I was born to a mother of Italian descent who was born in Morocco and a father who was French-Irish and Polish-American. My father is from the same generation as former President Harry Truman, and he holds this distinction in his heart. During the Cuban Missile Crisis, I remember him telling me that he hated what President Kennedy did because our country needed him.
He was married for less than a year to my mother when he was taken to Guantánamo. At the time of his arrest, my mother was having a serious health problem that she had already overcome once. She was pregnant with me at the time of his arrest, and he was taken out of her womb. During the time he was detained in Guantánamo, my mother suffered another health issue that caused her to deliver me prematurely at just 5.8 pounds.
Although my father was born in Cuba, he was a US citizen. He moved to the US around 1964. After 18 years of building an abiding life for himself, working as a science teacher in Boston, my father was snatched by the CIA and sent to Guantánamo. He had never been to Cuba before, and he had never heard of it.

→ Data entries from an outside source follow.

(** The filter check and the read at the start of [lookup] and [remove]. *)
Lemma probe_spec st C hk c : bh_wf st C → c ≠ itemCount_ → c ≠ usedSizeBytes_ →
  let bid := hk_hash hk mod numBuckets_ st in
  ∃ st2, bfReject combineHashes bid (hk_hash hk) (inc c st) = Ok (negb (bf_answer st bid (hk_hash hk)), st2) ∧
    quiet C bid st st2 ∧
    ∃ r st3, readBucket checksum bid st2 = Ok (r, st3) ∧ quiet C bid st st3 ∧
      ∀ b, r = Some b → bucket_rep b (C bid) ∧ capacity_ (storage_ b) = capacity st ∧
        Bucket.generationTime_ b = u64 (generationTime_ st).
Proof.
  intros Hwf H1 H2 bid. pose proof (quiet_inc C bid st c Hwf H1 H2) as Q1. pose proof (bw_geo _ _ Hwf) as Hg.
  destruct (getBucketId_home st hk Hg) as [_ Hb]. fold bid in Hb.
  destruct (bfReject_spec bid (hk_hash hk) (inc c st) (bw_geo _ _ (q_wf _ _ _ _ Q1)) Hb) as (st2 & Hr & Hs & Hf).
  assert (quiet C bid (inc c st) st2) as Q2.
  { split; [|by apply step_bf|done|apply Hs|apply Hs]. apply (step_wf_same bid (inc c st)); [apply Q1|done|by apply step_bf|].
    apply (holds_same_raw bid (inc c st)); [by apply step_bf| |by apply Q1].
    destruct Hs as [_ (_ & _ & _ & _ & _ & _ & ->) _ _ _ _]. done. }
  exists st2. split; [done|]. pose proof (quiet_trans _ _ _ _ _ Q1 Q2) as Q. split; [done|].
  pose proof (sp_fixed _ _ _ (q_step _ _ _ _ Q)) as (_ & _ & Ebs & _ & Enb & Egt).
  destruct (load_spec st2 C bid (q_wf _ _ _ _ Q)) as (r & st3 & -> & Hs3 & Hwf3 & Hc3 & Hf3 & Hrr); [by rewrite Enb|].
  exists r, st3. split; [done|]. split; [|unfold capacity in *; by rewrite Ebs, Egt in Hrr].
  apply (quiet_trans _ _ _ st2); [done|]. split; try done; by rewrite Hc3.
Qed.

Lemma first_match_in es hk i e : first_match hk es = Some (i, e) → e ∈ es ∧ en_hk e = hk.
Proof.
  intros (Hi & He & _)%list_find_Some. split; [by eapply list_elem_of_lookup_2|]. symmetry. by apply hk_eq_spec.
Qed.
Lemma first_match_none es hk : first_match hk es = None → hk ∉ keys es.
Proof.
  intros Hn (e & -> & He)%list_elem_of_fmap. apply list_find_None in Hn. rewrite Forall_forall in Hn.
  by apply (Hn e He), hk_eq_spec.
Qed.
(** A key the filter rejects has no entry, if no entry is hidden. *)
Lemma rejected_absent st bid es hk : covered st bid es → bf_answer st bid (hk_hash hk) = false → hk ∉ keys es.
Proof. intros Hc Ha (e & -> & He)%list_elem_of_fmap. rewrite (Hc e He) in Ha. done. Qed.

Lemma bighash_lookup_aux st C hk : bh_wf st C →
  let bid := hk_hash hk mod numBuckets_ st in
  ∃ s v st', lookup checksum combineHashes hk st = Ok (s, v, st') ∧ bh_wf st' C ∧ step bid st st' ∧
    bloomFilter_ st' = bloomFilter_ st ∧
    match s with
    | SOk => ∃ e, e ∈ C bid ∧ en_hk e = hk ∧ v = Some (en_value e)
    | NotFound => v = None ∧ (covered st bid (C bid) → hk ∉ keys (C bid))
    | DeviceError => v = None
    | _ => False
    end.
Proof.
  intros Hwf bid. destruct (getBucketId_home st hk (bw_geo _ _ Hwf)) as [Hid Hb].
  fold bid in Hid, Hb. unfold lookup. rewrite Hid.
  destruct (probe_spec st C hk lookupCount_ Hwf) as (st2 & Hrj & Q2 & r & st3 & Hrd & Q3 & Hr); [done..|].
  fold bid in Hrj, Hrd, Q2, Q3, Hr. rewrite Hrj. res_simpl. destruct (bf_answer st bid (hk_hash hk)) eqn:Ha; cbn [negb].
  2:{ exists NotFound, None, st2. destruct Q2. split_and!; try done. intros Hc. by apply (rejected_absent st bid). }
  rewrite Hrd. res_simpl.
  assert (∀ c, c ≠ itemCount_ → c ≠ usedSizeBytes_ → quiet C bid st (inc c st3)) as Q
    by (intros; eapply quiet_trans; [exact Q3|apply quiet_inc; [apply Q3|done..]]).
  destruct r as [b|].
  2:{ destruct (Q ioErrorCount_); [done..|]. by eexists DeviceError, None, _. }
  destruct (Hr b eq_refl) as (Hrep & _). rewrite (find_aux b _ hk Hrep). res_simpl.
  destruct (first_match hk (C bid)) as [[i e]|] eqn:E; cbn [fmap option_fmap option_map].
  - apply first_match_in in E as [He1 He2]. destruct (Q succLookupCount_); [done..|].
    eexists SOk, _, _. split_and!; try done. by exists e.
  - destruct (Q bfFalsePositiveCount_); [done..|]. eexists NotFound, _, _. split_and!; try done.
    intros _. by apply first_match_none.
Qed.

(** What a successful [remove] leaves. *)
Definition remove_post (C : Z → list Entry) hk bid st (evs : list event) st' : Prop :=
  ∃ e, e ∈ C bid ∧ en_hk e = hk ∧ bh_wf st' (upd C bid (without hk (C bid))) ∧ (hk ∉ keys (without hk (C bid))) ∧
    covered st' bid (without hk (C bid)) ∧ evs = destroyed st [(hk, en_value e, Removed)] ∧
    counters st' itemCount_ = u64 (counters st itemCount_ - 1) ∧
    counters st' usedSizeBytes_ = u64 (counters st usedSizeBytes_ - slot_len e).

Lemma used_without hk es i e : first_match hk es = Some (i, e) → used es = used (without hk es) + slot_len e.
Proof.
  intros E. unfold without. rewrite E. apply list_find_Some in E as (Hi & _).
  rewrite delete_take_drop, used_app. rewrite <- (take_drop_middle es i e Hi) at 1.
  rewrite used_app, used_cons. lia.
Qed.

Lemma remove_done_spec st C hk st5 i e n :
  let bid := hk_hash hk mod numBuckets_ st in
  let st6 := csub itemCount_ 1 (csub usedSizeBytes_ n st5) in
  let st7 := inc succRemoveCount_ (cadd physicalWrittenCount_ (bucketSize_ st6) st6) in
  bh_wf st C → first_match hk (C bid) = Some (i, e) → step bid st st5 → holds st5 bid (without hk (C bid)) →
  covered st5 bid (without hk (C bid)) →
  counters st5 itemCount_ = counters st itemCount_ → counters st5 usedSizeBytes_ = counters st usedSizeBytes_ →
  n = slot_len e → step bid st st7 ∧ remove_post C hk bid st (destroyed st7 [(hk, en_value e, Removed)]) st7.
Proof.
  intros bid st6 st7 Hwf Hfm Hs Hh Hcov Hi Hu ->. assert (step bid st5 st7) as Hs7 by apply (step_counters bid st5), Hs.
  pose proof (step_trans _ _ _ _ Hs Hs7) as Hs07. split; [done|].
  destruct (getBucketId_home st hk (bw_geo _ _ Hwf)) as [_ Hb]. fold bid in Hb.
  destruct (first_match_in _ _ _ _ Hfm) as [He1 He2]. destruct (keys_without (C bid) hk (bw_keys _ _ Hwf bid)) as [Hnd Hno].
  exists e. split; [done|]. split; [done|]. split; [|split; [done|split; [done|split]]].
  - apply (step_wf bid st); try done. intros e' He'. apply Hwf. by apply (elem_of_sublist _ _ _ He'), without_sublist.
  - unfold destroyed. pose proof (sp_fixed _ _ _ Hs07) as (_ & -> & _). done.
  - rewrite <- Hi, <- Hu. done.
Qed.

Fifteen years after the release of my father, President Trump has ordered the reopening of the US prison at Guantánamo Bay. President Trump claims that these people were “not bad people,” and are “no longer a problem.” This statement only highlights the arrogance that the whole of America has toward its military detainees, such as Mohammed Jawad, David Hicks, and now Bergdahl.
I have many happy memories of my father, and much regret about his arrest and detention. Because he was a US citizen, I am still fighting for his release. He has spent so much time incarcerated for his convictions that we all really didn’t know what was going on, and we just went along with it.
I was only 9 months old when my father was jailed, and I am hoping that one day the government will release him and start to heal this deeply troubling wound in our country’s history.
A reporter recently asked President Trump how many children were living in Guantánamo at the time of his predecessor’s release of Bergdahl and asked if the return of Bergdahl was happening too quickly. The reporter quoted Trump as saying that “many problems are solved quickly” and asked if there were still prisoners inside the prison who were of a serious concern to the United States.
In a perfect world, America would never detain anybody and do whatever it wants with people who are already “in the system.” Sadly, America has long been a nation that frees those who are not guilty of crimes and detains those who are. After all, these people are not “in the system,” and they do not have lawyers. That’s why President Trump’s intentions are so vile and callous.
These men all served their time in military prisons and were lawfully accused and tried in the system. The courts should have their day in court and go on to prove their innocence or guilt. The United States should never have detained anyone who was innocent to begin with, and that is why our country has been so inconsistent and incoherent on the issue of human rights.
I am so glad that my father was released from Guantánamo, but I am deeply concerned that President Trump is continuing President Bush’s practice of detaining innocent people who have never been charged with a crime and who deserve not just to be released, but to go on to become citizens and thrive in our great country.